The group secures the meeting with Meir by threatening a hunger strike at the Western Wall.
During the meeting, according to the Israel State Archives, Panthers leader Reuven Aberjil tells the prime minister: “There are many obstacles for people like me. They don’t have the opportunity to rise [socio-economically]. We are not seeking welfare funds or charity. We are healthy and can work, so all we want is the opportunity to advance ourselves. We are not here to talk about my own employment. If it was just my problem, it would have been wonderful. But there’s the problem of the Sephardim or Mizrahim who form 65% of the country’s population. The situation of that group is poor, and many live under the poverty line, earning less than 400 liras a month. We are talking about families with 10 or more children. What they earn isn’t enough to live off. I wandered in the neighborhoods and saw it with my own eyes.”

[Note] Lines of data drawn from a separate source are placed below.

(* ===== verification/Base32.v ===== *)
(** * Base32 against its definition (RFC 4648)

    [encode_base32] works on a 32-bit shift register; the definition cuts the
    bit string into groups of five.  They agree, and decoding inverts both. *)

From S2P Require Import Prelude RStr RateLimit Schema Sys External Users Net Settings Token Totp.
Local Open Scope N_scope.

(** ** The definition *)

(** The low [n] bits of a number, most significant first. *)
Fixpoint low (n : nat) (x : N) : list bool :=
  match n with O => [] | S k => N.testbit x (N.of_nat k) :: low k x end.

Fixpoint bits_of (s : string) : list bool :=
  match s with
  | ""%string => []
  | String b s' => (low 8 (code b) ++ bits_of s')%list
  end.

Definition value (l : list bool) : N :=
  fold_left (fun acc b => 2 * acc + (if b : bool then 1 else 0)) l 0.

(** One character per group of five bits, the last padded with zeros. *)
Fixpoint base32_groups (l : list bool) : string :=
  match l with
  | [] => ""%string
  | a :: b :: c :: d :: e :: l' => String (base32_char (value [a; b; c; d; e])) (base32_groups l')
  | _ => String (base32_char (value (take 5 (l ++ repeat false 5)))) ""
  end.

Definition base32_reference (s : string) : string := base32_groups (bits_of s).

(** ** The register holds the bits not yet written *)

Lemma low_ext n x y :
  (forall i, i < N.of_nat n -> N.testbit x i = N.testbit y i) -> low n x = low n y.
Proof.
  induction n as [|n IH]; intros H; [done|]. simpl. rewrite H by lia. f_equal.
  apply IH. intros i Hi. apply H. lia.
Qed.

Lemma low_split n m x : low (n + m) x = (low n (N.shiftr x (N.of_nat m)) ++ low m x)%list.
Proof.
  induction n as [|n IH]; [done|]. simpl. rewrite IH, N.shiftr_spec' by lia.
  do 2 f_equal. lia.
Qed.

Lemma length_low n x : length (low n x) = n.
Proof. induction n; simpl; congruence. Qed.

Lemma land31 x : N.land x 31 = value (low 5 x).
Proof.
  change 31 with (N.ones 5). rewrite N.land_ones.
  assert (low 5 x = low 5 (x mod 2 ^ 5)) as ->.
  { apply low_ext. intros i Hi. by rewrite N.mod_pow2_bits_low by lia. }
  assert (Hall : forallb (fun m => (m =? value (low 5 m))) (map N.of_nat (seq 0 32)) = true)
    by (vm_compute; reflexivity).
  rewrite List.forallb_forall in Hall. apply N.eqb_eq, Hall.
  apply in_map_iff. exists (N.to_nat (x mod 2 ^ 5)). rewrite in_seq, N2Nat.id.
  assert (Hm : x mod 2 ^ 5 < 32) by (by apply N.mod_lt).
  generalize dependent (x mod 2 ^ 5). intros m Hm. split; [done|lia].
Qed.

Lemma code_bound a : code a < 2 ^ 8.
Proof. unfold code. apply N_ascii_bounded. Qed.

Lemma code_high a i : 8 <= i -> N.testbit (code a) i = false.
Proof.
  intros Hi. destruct (decide (code a = 0)) as [->|Hn]; [apply N.bits_0|].
  apply N.bits_above_log2. apply N.log2_lt_pow2; [lia|].
  eapply N.lt_le_trans; [apply code_bound|]. by apply N.pow_le_mono_r.
Qed.

(** Shifting a byte into the register appends its bits. *)
Definition feed (buf : N) (b : ascii) : N := N.lor (N.shiftl buf 8 mod 2 ^ 32) (code b).

Lemma feed_low buf b i : i < 8 -> N.testbit (feed buf b) i = N.testbit (code b) i.
Proof.
  intros Hi. unfold feed. rewrite N.lor_spec, N.mod_pow2_bits_low by lia.
  by rewrite N.shiftl_spec_low.
Qed.

Lemma feed_high buf b i : 8 <= i < 32 -> N.testbit (feed buf b) i = N.testbit buf (i - 8).
Proof.
  intros Hi. unfold feed. rewrite N.lor_spec, N.mod_pow2_bits_low by lia.
  rewrite N.shiftl_spec_high' by lia. rewrite code_high by lia. apply orb_false_r.
Qed.

Lemma low_feed n buf b :
  (n <= 24)%nat -> low (n + 8) (feed buf b) = (low n buf ++ low 8 (code b))%list.
Proof.
  intros Hn. rewrite low_split. f_equal.
  - apply low_ext. intros i Hi. rewrite N.shiftr_spec' by lia.
    rewrite feed_high by lia. f_equal. lia.
  - apply low_ext. intros i Hi. apply feed_low. lia.
Qed.

Lemma groups_five l l' : length l = 5%nat ->
  base32_groups (l ++ l') = String (base32_char (value l)) (base32_groups l').
Proof.
  destruct l as [|a [|b [|c [|d [|e [|]]]]]]; simpl; intros H; try lia. done.
Qed.

(** The inner loop writes whole groups and keeps the rest. *)
Lemma drain_spec fuel buf (n : nat) out rest l :
  (n <= fuel)%nat -> drain fuel buf (N.of_nat n) = (out, rest) ->
  exists k, rest = N.of_nat k /\ (k < 5)%nat /\ base32_groups (low n buf ++ l) = (out ++ base32_groups (low k buf ++ l))%string.
Proof.
  revert n out rest. induction fuel as [|fuel IH]; intros n out rest Hn Hd; simpl in Hd.
  { injection Hd as <- <-. exists n. split; [done|]. split; [lia|done]. }
  destruct (5 <=? N.of_nat n) eqn:E5.
  - apply N.leb_le in E5. assert (n = 5 + (n - 5))%nat as Hsplit by lia.
    replace (N.of_nat n - 5) with (N.of_nat (n - 5)) in Hd by lia.
    destruct (drain fuel buf (N.of_nat (n - 5))) as [out' rest'] eqn:Ed.
    injection Hd as <- <-. destruct (IH (n - 5)%nat _ _ ltac:(lia) Ed) as (k & -> & Hk & Hg).
    exists k. split; [done|]. split; [done|].
    rewrite Hsplit at 1. rewrite low_split, <- app_assoc, groups_five by apply length_low.
    rewrite Hg, land31. done.
  - apply N.leb_gt in E5. injection Hd as <- <-. exists n. split; [done|]. split; [lia|done].
Qed.

Lemma low_shiftl n m x : low (n + m) (N.shiftl x (N.of_nat m)) = (low n x ++ repeat false m)%list.
Proof.
  rewrite low_split. f_equal.
  - apply low_ext. intros i _. rewrite N.shiftr_spec', N.shiftl_spec_high' by lia. f_equal. lia.
  - induction m as [|m IH]; [done|].
    assert (Hz : forall k, (k <= S m)%nat -> low k (N.shiftl x (N.of_nat (S m))) = repeat false k).
    { induction k as [|k IHk]; intros Hk; [done|]. simpl.
      rewrite N.shiftl_spec_low by lia. f_equal. apply IHk. lia. }
    by apply Hz.
Qed.

(** The flush at the end writes the last, padded group. *)
Lemma flush_spec (k : nat) buf :
  (k < 5)%nat -> base32_loop "" buf (N.of_nat k) = base32_groups (low k buf).
Proof.
  intros Hk. destruct k as [|k]; [done|]. cbn [base32_loop].
  replace (0 <? N.of_nat (S k)) with true by (symmetry; apply N.ltb_lt; lia).
  replace (5 - N.of_nat (S k)) with (N.of_nat (5 - S k)) by lia.
  rewrite land31. replace 5%nat with (S k + (5 - S k))%nat at 1 by lia. rewrite low_shiftl.
  pose proof (length_low (S k) buf) as Hl. remember (low (S k) buf) as l.
  destruct l as [|a [|b [|c [|d [|e l]]]]]; simpl in Hl; try lia; injection Hl as <-; done.
Qed.

Lemma base32_loop_spec s buf (k : nat) :
  (k < 5)%nat -> base32_loop s buf (N.of_nat k) = base32_groups (low k buf ++ bits_of s).
Proof.
  revert buf k. induction s as [|b s IH]; intros buf k Hk.
  { rewrite flush_spec by done. simpl. by rewrite app_nil_r. }
  cbn [base32_loop bits_of]. fold (feed buf b).
  replace (N.of_nat k + 8) with (N.of_nat (k + 8)) by lia.
  destruct (drain _ (feed buf b) _) as [out rest] eqn:Ed.
  rewrite Nat2N.id in Ed.
  destruct (drain_spec _ _ _ _ _ (bits_of s) ltac:(reflexivity) Ed) as (j & -> & Hj & Hg).
  rewrite IH by done. rewrite <- Hg, app_assoc, low_feed by lia. done.
Qed.

(** ** Decoding *)

Fixpoint index_in (c : ascii) (i : N) (s : string) : option N :=
  match s with
  | ""%string => None
  | String a s' => if beq a c then Some i else index_in c (i + 1) s'
  end.

(** The bits a base32 text stands for. *)
Fixpoint decode_bits (s : string) : option (list bool) :=
  match s with
  | ""%string => Some []
  | String c s' =>
      match index_in c 0 BASE32_ALPHABET, decode_bits s' with
      | Some i, Some l => Some (low 5 i ++ l)%list
      | _, _ => None
      end
  end.

(** Whole bytes; an incomplete one is padding. *)
Fixpoint bytes_of (l : list bool) : string :=
  match l with
  | a :: b :: c :: d :: e :: f :: g :: h :: l' =>
      String (byte_of (value [a; b; c; d; e; f; g; h])) (bytes_of l')
  | _ => ""%string
  end.

Definition decode_base32 (s : string) : option string := option_map bytes_of (decode_bits s).

Lemma decode_char (l : list bool) :
  length l = 5%nat -> option_map (low 5) (index_in (base32_char (value l)) 0 BASE32_ALPHABET) = Some l.
Proof.
  destruct l as [|a [|b [|c [|d [|e [|]]]]]]; simpl length; intros H; try lia.
  destruct a, b, c, d, e; vm_compute; reflexivity.
Qed.

Lemma decode_groups l :
  exists z, decode_bits (base32_groups l) = Some (l ++ repeat false z)%list /\ (z < 5)%nat.
Proof.
  induction l as [l IH] using (well_founded_induction (well_founded_ltof _ (@length bool))).
  assert (Hshort : forall k, (length l + k = 5)%nat -> (k < 5)%nat ->
            base32_groups l = String (base32_char (value (l ++ repeat false k))) "" ->
            exists z, decode_bits (base32_groups l) = Some (l ++ repeat false z)%list /\ (z < 5)%nat).
  { intros k Hk Hlt ->. exists k. split; [|done]. cbn [decode_bits].
    pose proof (decode_char (l ++ repeat false k)) as Hd.
    rewrite length_app, repeat_length in Hd. specialize (Hd Hk).
    destruct (index_in _ _ _) as [i|]; [|done]. cbn [option_map] in Hd.
    apply (inj Some) in Hd. rewrite Hd.
    by rewrite app_nil_r. }
  destruct l as [|a [|b [|c [|d [|e l]]]]].
  - exists 0%nat. split; [done|lia].
  - apply (Hshort 4%nat); simpl; [lia|lia|done].
  - apply (Hshort 3%nat); simpl; [lia|lia|done].
  - apply (Hshort 2%nat); simpl; [lia|lia|done].
  - apply (Hshort 1%nat); simpl; [lia|lia|done].
  - destruct (IH l) as (z & Hz & Hlt); [unfold ltof; simpl; lia|]. exists z. split; [|done].
    cbn [base32_groups decode_bits]. rewrite Hz.
    pose proof (decode_char [a; b; c; d; e] eq_refl) as Hd.
    destruct (index_in _ _ _) as [i|]; [|done]. cbn [option_map] in Hd.
    apply (inj Some) in Hd. by rewrite Hd.
Qed.

Lemma byte_value a : byte_of (value (low 8 (code a))) = a.
Proof. destruct a as [[] [] [] [] [] [] [] []]; vm_compute; reflexivity. Qed.

Lemma bytes_of_bits s z : (z < 8)%nat -> bytes_of (bits_of s ++ repeat false z) = s.
Proof.
  intros Hz. induction s as [|a s IH].
  - simpl. do 8 (destruct z as [|z]; [done|]). lia.
  - cbn [bits_of]. pose proof (byte_value a) as Hb.
    pose proof (length_low 8 (code a)) as Hl. remember (low 8 (code a)) as l.
    do 8 (destruct l as [|? l]; [done|]). destruct l; [|done].
    cbn [app bytes_of]. by rewrite Hb, IH.
Qed.

(** The encoder's shift register computes RFC 4648 base32: the bit string
    of its input cut into groups of five, the last padded with zeros, each
    written with the alphabet's character; and decoding recovers the input, so
    no two secrets are shown to the user as the same text. *)
Theorem encode_base32_correct s :
  encode_base32 s = base32_reference s /\ decode_base32 (encode_base32 s) = Some s.
Proof.
  assert (Heq : encode_base32 s = base32_reference s).
  { unfold encode_base32. change 0 with (N.of_nat 0) at 2. by rewrite base32_loop_spec by lia. }
  split; [done|]. rewrite Heq. unfold base32_reference, decode_base32.
  destruct (decode_groups (bits_of s)) as (z & -> & Hz). simpl. f_equal.
  apply bytes_of_bits. lia.
Qed.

One month later, 6,000 Black Panthers and their supporters hold a massive demonstration in Jerusalem. After the protesters clash with police, Meir is quoted as saying the Panthers “are not nice people.”
That comment sticks with her and the Labor Party for years, exemplifying for many the Ashkenazi establishment’s elitist approach toward the Mizrahi. That disenchantment plays out in the May 1977 Knesset election when Menachem Begin’s Likud takes power for the first time on the strength of a large percentage of the Mizrahi vote.